Tuesday, August 20, 2013

Beating the Heat


“Beat the heat” I’m instructed by advertisements throughout the summer.  With enormous iced teas.  With over priced beer. With a pool in my back yard.  With a new air conditioner.  With, unconvincingly, a new car.
But I can’t.  No matter what I do, or purchase, or remove from my body, I just can’t.
But as they say, if you can’t beat ‘em, join ‘em.  Although, in this case, I’m not sure what that might entail. 
I’ve considered many options.  First, I turned up the heat in our place as high as it would go, which is 92 degrees.  That’s definitely joining ‘em, if anything is.  But that caused my wife, who is usually too cold, mind you, even in the middle of the Summer, to do what I thought was an impression of a Greek Fury, complete with wide-eyed shrieking and the tearing of my flesh with her fingernails.  I said bravo, for it really was very good.  But then I realized she was just angry.  And hot. At the same time, my 4 year old son kept up an impressive, insistent, and continuous whine of such intensity that locking him in his room did nothing to abate it.
I gave in, turned off the heat, and threw open all the windows.  Unfortunately, this gave little relief, as it was 98 degrees outside; and since our U Street manse is at street level, the reflected heat from the asphalt and concrete must have created an incredible heat island effect, given the way my wife lunged at me with that knife.  I was joining ‘em, alright.  It was getting HOT at my place.
So I took a different tack.  Putting on all the warm clothes I could lay my hands on, including sweaters, jackets, coats, scarves, hats (and yes, I am aware of my use of the plural, for that is how I dressed – in the plurality) etc., I quickly left to join ‘em outside.

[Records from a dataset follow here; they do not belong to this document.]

(* ===== verification/Listener.v ===== *)
(** * Listener: the backend inventory and the connection table of src/core/gateway.cpp

    [collect_all_backends] gathers the backends for the health checker, and the
    lambdas of [Gateway::run] accept connections under the connection limit,
    forget them when they close and expire the idle ones.  The table, the counter
    and the connections of the clients are only touched by the event loop, so an
    execution is a sequence of these handlers; a client connection is its
    [Connection.t].  [live] is the set of descriptors whose close callback has
    not run, which the code does not keep. *)

From S2P Require Import Prelude StdSort StdMap Config Connection.

Module Listener.
Import Config.
Open Scope Z_scope.

(** ** All backends, without duplicates *)

Definition backend_before (a b : Backend) : bool :=
  StdMap.bytes_ltb (host a) (host b) || (bool_decide (host a = host b) && (port a <? port b)).

Definition same_backend (a b : Backend) : bool :=
  bool_decide (host a = host b) && (port a =? port b).

(** [std::unique] keeps the first of each run of equal elements. *)
Section Unique.
Context {A : Type} (eq : A -> A -> bool).

Fixpoint unique_go (kept : A) (l : list A) : list A :=
  match l with
  | [] => []
  | y :: l' => if eq kept y then unique_go kept l' else y :: unique_go y l'
  end.

Definition unique (l : list A) : list A :=
  match l with [] => [] | x :: l' => x :: unique_go x l' end.
End Unique.

Definition collect_all_backends `{StdSort} (c : GatewayConfig) : list Backend :=
  let result := routes c ≫= backends in
  unique same_backend (std_sort backend_before result).

Lemma same_backend_eq a b : same_backend a b = true <-> a = b.
Proof.
  unfold same_backend. rewrite andb_true_iff, bool_decide_eq_true, Z.eqb_eq.
  destruct a, b; simpl. split; [by intros [-> ->]|by intros [= -> ->]].
Qed.

Lemma backend_before_irrefl a : backend_before a a = false.
Proof.
  unfold backend_before. rewrite StdMap.bytes_ltb_irrefl, bool_decide_eq_true_2 by done.
  simpl. apply Z.ltb_irrefl.
Qed.

Lemma backend_before_cases a b :
  backend_before a b = true <->
  StdMap.bytes_ltb (host a) (host b) = true \/ host a = host b /\ port a < port b.
Proof.
  unfold backend_before. rewrite orb_true_iff, andb_true_iff, bool_decide_eq_true, Z.ltb_lt. done.
Qed.

Lemma backend_before_trans a b c :
  backend_before a b = true -> backend_before b c = true -> backend_before a c = true.
Proof.
  rewrite !backend_before_cases. intros [H1|[E1 H1]] [H2|[E2 H2]].
  - left. by eapply StdMap.bytes_ltb_trans.
  - left. by rewrite <- E2.
  - left. by rewrite E1.
  - right. split; [congruence|lia].
Qed.

Lemma backend_before_total a b :
  backend_before a b = false -> backend_before b a = false -> a = b.
Proof.
  intros Ha Hb. apply not_true_iff_false in Ha. apply not_true_iff_false in Hb.
  rewrite backend_before_cases in Ha, Hb.
  assert (host a = host b) as E.
  { apply StdMap.bytes_ltb_total; apply not_true_iff_false; tauto. }
  assert (port a = port b).
  { destruct (Z.lt_total (port a) (port b)) as [|[|]]; [destruct Ha; auto|done|destruct Hb; auto]. }
  destruct a, b; simpl in *; congruence.
Qed.

Lemma backend_before_swo : strict_weak_order backend_before.
Proof.
  split.
  - apply backend_before_irrefl.
  - apply backend_before_trans.
  - intros a b c Hba Hcb. apply not_true_iff_false. intros Hca.
    destruct (backend_before a b) eqn:Hab.
    + rewrite (backend_before_trans c a b) in Hcb by done. done.
    + rewrite (backend_before_total a b Hab Hba) in Hca. congruence.
Qed.

Lemma unique_go_spec x l :
  StronglySorted (fun a b => backend_before b a = false) (x :: l) ->
  StronglySorted (fun a b => backend_before a b = true) (x :: unique_go same_backend x l) /\
  (forall z, z ∈ x :: unique_go same_backend x l <-> z ∈ x :: l).
Proof.
  revert x; induction l as [|y l IH]; intros x Hs; simpl; [split; [repeat constructor|done]|].
  apply StronglySorted_inv in Hs as [Hl Hx]. rewrite Forall_cons in Hx. destruct Hx as [Hxy Hx].
  destruct (same_backend x y) eqn:E.
  - apply same_backend_eq in E as <-. destruct (IH x Hl) as [H1 H2]. split; [done|].
    intros z. rewrite H2. set_solver.
  - destruct (IH y Hl) as [H1 H2].
    assert (backend_before x y = true) as Hlt.
    { destruct (backend_before x y) eqn:F; [done|]. apply not_true_iff_false in E. destruct E.
      apply same_backend_eq. by apply backend_before_total. }
    split.
    + constructor; [done|]. apply Forall_forall. intros z Hz.
      apply StronglySorted_inv in H1 as [_ H1]. rewrite Forall_forall in H1.
      apply elem_of_cons in Hz as [->|Hz]; [done|]. eapply backend_before_trans; [done|by apply H1].
    + intros z. rewrite elem_of_cons, H2. set_solver.
Qed.

(** The health checker gets every backend of every route, each one once, in
    increasing order of host and port. *)
Theorem collect_all_backends_exact `{StdSort} (c : GatewayConfig) :
  NoDup (collect_all_backends c) /\
  StronglySorted (fun a b => backend_before a b = true) (collect_all_backends c) /\
  (forall b, b ∈ collect_all_backends c <-> exists r, r ∈ routes c /\ b ∈ backends r).
Proof.
  assert (StronglySorted (fun a b => backend_before a b = true) (collect_all_backends c) /\
    (forall b, b ∈ collect_all_backends c <-> b ∈ (routes c ≫= backends))) as [Hs Hm].
  { unfold collect_all_backends.
    pose proof (std_sort_perm _ backend_before ((routes c ≫= backends))) as Hp.
    pose proof (std_sort_sorted _ backend_before ((routes c ≫= backends)) backend_before_swo) as Hs.
    destruct (std_sort _ _) as [|x l]; cbn [unique].
    - split; [constructor|]. intros b. by rewrite <- Hp.
    - destruct (unique_go_spec x l Hs) as [H1 H2]. split; [done|]. intros b. by rewrite H2, Hp. }
  split; [|split; [done|]].
  - clear Hm. induction Hs as [|x l Hl IH Hx]; constructor; [|done].
    intros Hin. rewrite Forall_forall in Hx. specialize (Hx x Hin). by rewrite backend_before_irrefl in Hx.
  - intros b. rewrite Hm, list_elem_of_bind. split.
    + intros (r & Hb & Hr). by exists r.
    + intros (r & Hr & Hb). by exists r.
Qed.

(** ** Client connections *)

Record t := mk {
  connections : gmap Z Connection.t;
  connection_count : Z;
  max_connections : Z
}.

Definition create (c : GatewayConfig) : t := mk ∅ 0 (Config.max_connections c).

(** What the handlers do to descriptors. *)
Inductive event := Reject (cfd : Z) | Accept (cfd : Z) | ForceClose (cfd : Z).

#[global] Instance event_eq_dec : EqDecision event.
Proof. solve_decision. Defined.

(** The new-connection callback; [now] is the time the connection is created. *)
Definition on_new_connection (cfd now max_request_size : Z) (s : t) : t * list event :=
  if (0 <? max_connections s) && (max_connections s <=? connection_count s) then (s, [Reject cfd])
  else
    (mk (<[cfd := Connection.create now cfd max_request_size]> (connections s))
        (connection_count s + 1) (max_connections s), [Accept cfd]).

(** The close callback. *)
Definition on_close (cfd : Z) (s : t) : t :=
  mk (delete cfd (connections s)) (connection_count s - 1) (max_connections s).

(** The loop of [cleanup_idle_connections] over the entries of the table. *)
Definition expired (now timeout : Z) (c : Connection.t) : bool :=
  timeout <? now - Connection.last_active_time c.

Definition cleanup_idle_connections (now timeout : Z) (s : t) : t * list event :=
  (mk (filter (fun kc => expired now timeout kc.2 = false) (connections s)) (connection_count s)
      (max_connections s),
   (fun kc => ForceClose kc.1) <$>
     filter (fun kc => expired now timeout kc.2 = true) (map_to_list (connections s))).

(** ** Executions *)

(** A handler runs with the connections of the table in whatever state their own
    handlers have brought them to. *)
Inductive step : t * gset Z -> list event -> t * gset Z -> Prop :=
  | step_accept cfd now size s live :
      cfd ∉ live ->     (* a descriptor that is still open is not handed out again *)
      step (s, live) (on_new_connection cfd now size s).2
        ((on_new_connection cfd now size s).1,
         if bool_decide ((on_new_connection cfd now size s).2 = [Accept cfd]) then {[cfd]} ∪ live else live)
  | step_close cfd s live :
      cfd ∈ live ->     (* the close callback of a connection runs once *)
      step (s, live) [] (on_close cfd s, live ∖ {[cfd]})
  | step_cleanup now timeout s live :
      step (s, live) (cleanup_idle_connections now timeout s).2
        ((cleanup_idle_connections now timeout s).1, live)
  | step_update cfd c s live :
      is_Some (connections s !! cfd) ->
      step (s, live) [] (mk (<[cfd := c]> (connections s)) (connection_count s) (max_connections s), live).

Inductive reachable (cfg : GatewayConfig) : t * gset Z -> Prop :=
  | reach_init : reachable cfg (create cfg, ∅)
  | reach_step x evs y : reachable cfg x -> step x evs y -> reachable cfg y.

Definition inv (cfg : GatewayConfig) (x : t * gset Z) : Prop :=
  connection_count x.1 = Z.of_nat (size x.2) /\
  max_connections x.1 = Config.max_connections cfg /\
  dom (connections x.1) ⊆ x.2 /\
  (0 < Config.max_connections cfg -> connection_count x.1 <= Config.max_connections cfg).

Lemma step_inv cfg x evs y : inv cfg x -> step x evs y -> inv cfg y.
Proof.
  intros (Hc & Hm & Hd & Hl) Hs. destruct Hs as [cfd now sz s live Hn|cfd s live Hin|now tm s live|cfd c s live Hi];
    cbn [fst snd] in *.
  - unfold on_new_connection, inv. split_if; cbn [fst snd].
    + rewrite bool_decide_eq_false_2 by done. done.
    + cbn [connection_count max_connections connections]. rewrite bool_decide_eq_true_2 by done. rewrite size_union by set_solver.
      rewrite size_singleton, dom_insert_L.
      split; [lia|]. split; [done|]. split; [set_solver|]. intros Hp. apply andb_false_iff in Heqb as [Hb|Hb];
        breflect; lia.
  - unfold inv, on_close. simpl. rewrite size_difference by set_solver.
    rewrite size_singleton, dom_delete_L.
    assert (1 <= size live)%nat.
    { rewrite <- (size_singleton (C := gset Z) cfd). apply subseteq_size. set_solver. }
    split; [lia|]. split; [done|]. split; [set_solver|]. intros Hp. specialize (Hl Hp). lia.
  - unfold inv, cleanup_idle_connections. simpl. repeat (split; [done|]). split; [|done].
    etransitivity; [|exact Hd]. apply dom_filter_subseteq.
  - unfold inv. simpl. repeat (split; [done|]). split; [|done]. rewrite dom_insert_L.
    apply elem_of_dom in Hi. set_solver.
Qed.

Lemma reachable_inv cfg x : reachable cfg x -> inv cfg x.
Proof.
  induction 1 as [|x evs y _ IH Hs]; [|by eapply step_inv].
  unfold inv, create. cbn [fst snd connections connection_count max_connections].
  rewrite size_empty, dom_empty_L. repeat (split; [done|]). lia.
Qed.

(** The connection limit holds: in every reachable state the counter is the
    number of connections whose close callback has not run, idle expiry included,
    it never exceeds a positive [max_connections], and a new descriptor is
    refused exactly when the limit is reached. *)
Theorem connection_limit (cfg : GatewayConfig) (s : t) (live : gset Z) (cfd now sz : Z) :
  reachable cfg (s, live) ->
  connection_count s = Z.of_nat (size live) /\
  (0 < Config.max_connections cfg -> connection_count s <= Config.max_connections cfg) /\
  ((on_new_connection cfd now sz s).2 = [Reject cfd] <->
     0 < Config.max_connections cfg /\ Z.of_nat (size live) = Config.max_connections cfg).
Proof.
  intros Hr. apply reachable_inv in Hr as (Hc & Hm & _ & Hl). simpl in *.
  split; [done|]. split; [done|]. unfold on_new_connection. split_if.
  - simpl. rewrite Hm in *. split; [|done]. intros _. split; [done|]. specialize (Hl ltac:(lia)). lia.
  - simpl. split; [done|]. intros [H1 H2]. rewrite Hm in Heqb.
    apply andb_false_iff in Heqb as [Hb|Hb]; breflect; lia.
Qed.

(** Idle expiry closes exactly the connections idle for longer than the
    timeout, each once, and keeps the others in the table unchanged. *)
Theorem cleanup_exact (now timeout : Z) (s : t) :
  let '(s', evs) := cleanup_idle_connections now timeout s in
  NoDup evs /\
  (forall cfd, ForceClose cfd ∈ evs <->
     exists c, connections s !! cfd = Some c /\ timeout < now - Connection.last_active_time c) /\
  (forall cfd c, connections s' !! cfd = Some c <->
     connections s !! cfd = Some c /\ now - Connection.last_active_time c <= timeout) /\
  connection_count s' = connection_count s.
Proof.
  unfold cleanup_idle_connections. split; [|split; [|split; [|done]]].
  - pose proof (NoDup_fst_map_to_list (connections s)) as Hnd.
    induction (map_to_list (connections s)) as [|[k c] l IH]; simpl; [constructor|].
    simpl in Hnd. apply NoDup_cons in Hnd as [Hk Hnd]. rewrite filter_cons. case_decide; [|by apply IH].
    rewrite fmap_cons. constructor; [|by apply IH]. rewrite list_elem_of_fmap.
    intros ([k' c'] & [= <-] & Hin). apply list_elem_of_filter in Hin as [_ Hin].
    apply Hk, list_elem_of_fmap. by exists (k, c').
  - intros cfd. rewrite list_elem_of_fmap. split.
    + intros ([k c] & [= ->] & Hin). apply list_elem_of_filter in Hin as [He Hin].
      apply elem_of_map_to_list in Hin. exists c. split; [done|]. unfold expired in He. simpl in He. lia.
    + intros (c & Hc & He). exists (cfd, c). split; [done|]. apply list_elem_of_filter. split.
      * unfold expired. simpl. lia.
      * by apply elem_of_map_to_list.
  - intros cfd c. simpl. rewrite map_lookup_filter_Some. unfold expired. simpl. rewrite Z.ltb_ge. done.
Qed.

Definition small : GatewayConfig := mkConfig 8080 10 4 3000 65536 512 5 10 60 1 2048 256 [].

(** Applied with a limit of one and one open connection. *)
Lemma connection_limit_witness :
  (on_new_connection 8 0 65536 (on_new_connection 7 0 65536 (create small)).1).2 = [Reject 8].
Proof.
  apply (connection_limit small (on_new_connection 7 0 65536 (create small)).1 {[7]} 8 0 65536).
  - apply (reach_step small (create small, ∅) [Accept 7]); [constructor|].
    pose proof (step_accept 7 0 65536 (create small) ∅ ltac:(set_solver)) as Hs.
    replace ({[7]} : gset Z) with ({[7]} ∪ ∅ : gset Z) by set_solver. exact Hs.
  - split; reflexivity.
Defined.

End Listener.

My actions turned out to be problematic.  First, as one might naturally assume, I was viewed by my fellow Washingtonians as a lunatic.  And not without cause, of course, but the level of shunning was far and away beyond what I’ve experienced in the past. (I’m not unfamiliar with being shunned.)  One man went so far out of his way so as not to pass me on the side walk that he was hit by a bus.  I feel bad about that.  Second, how readily I was accepted by the homeless population of U Street came as a pleasant – no, that’s not the word –ghastly – yes, that hits the mark – surprise.  Ghastly because, my, do some of those guys know how to party, and a 40-dog / cough medicine / Boon’s hangover in 98 degree heat while dressed in everything you own is something one wishes never to repeat.  Finally, I lost consciousness under a dumpster.  Not next to dumpster, nor even inside of a dumpster, but under a dumpster.  How this came to pass I am still untangling in my mind.  At this point, I think you would agree, I hadn’t beaten them, but I had joined ‘em.
But just before I lost consciousness and succumbed to heat stroke, I had the revelation that  sometimes it is better to fight and loose than to join the oppressor.  I also thought a fire hydrant was my mother and that I was 2 inches tall and lived in the 14thCentury and my name was Ferdinand.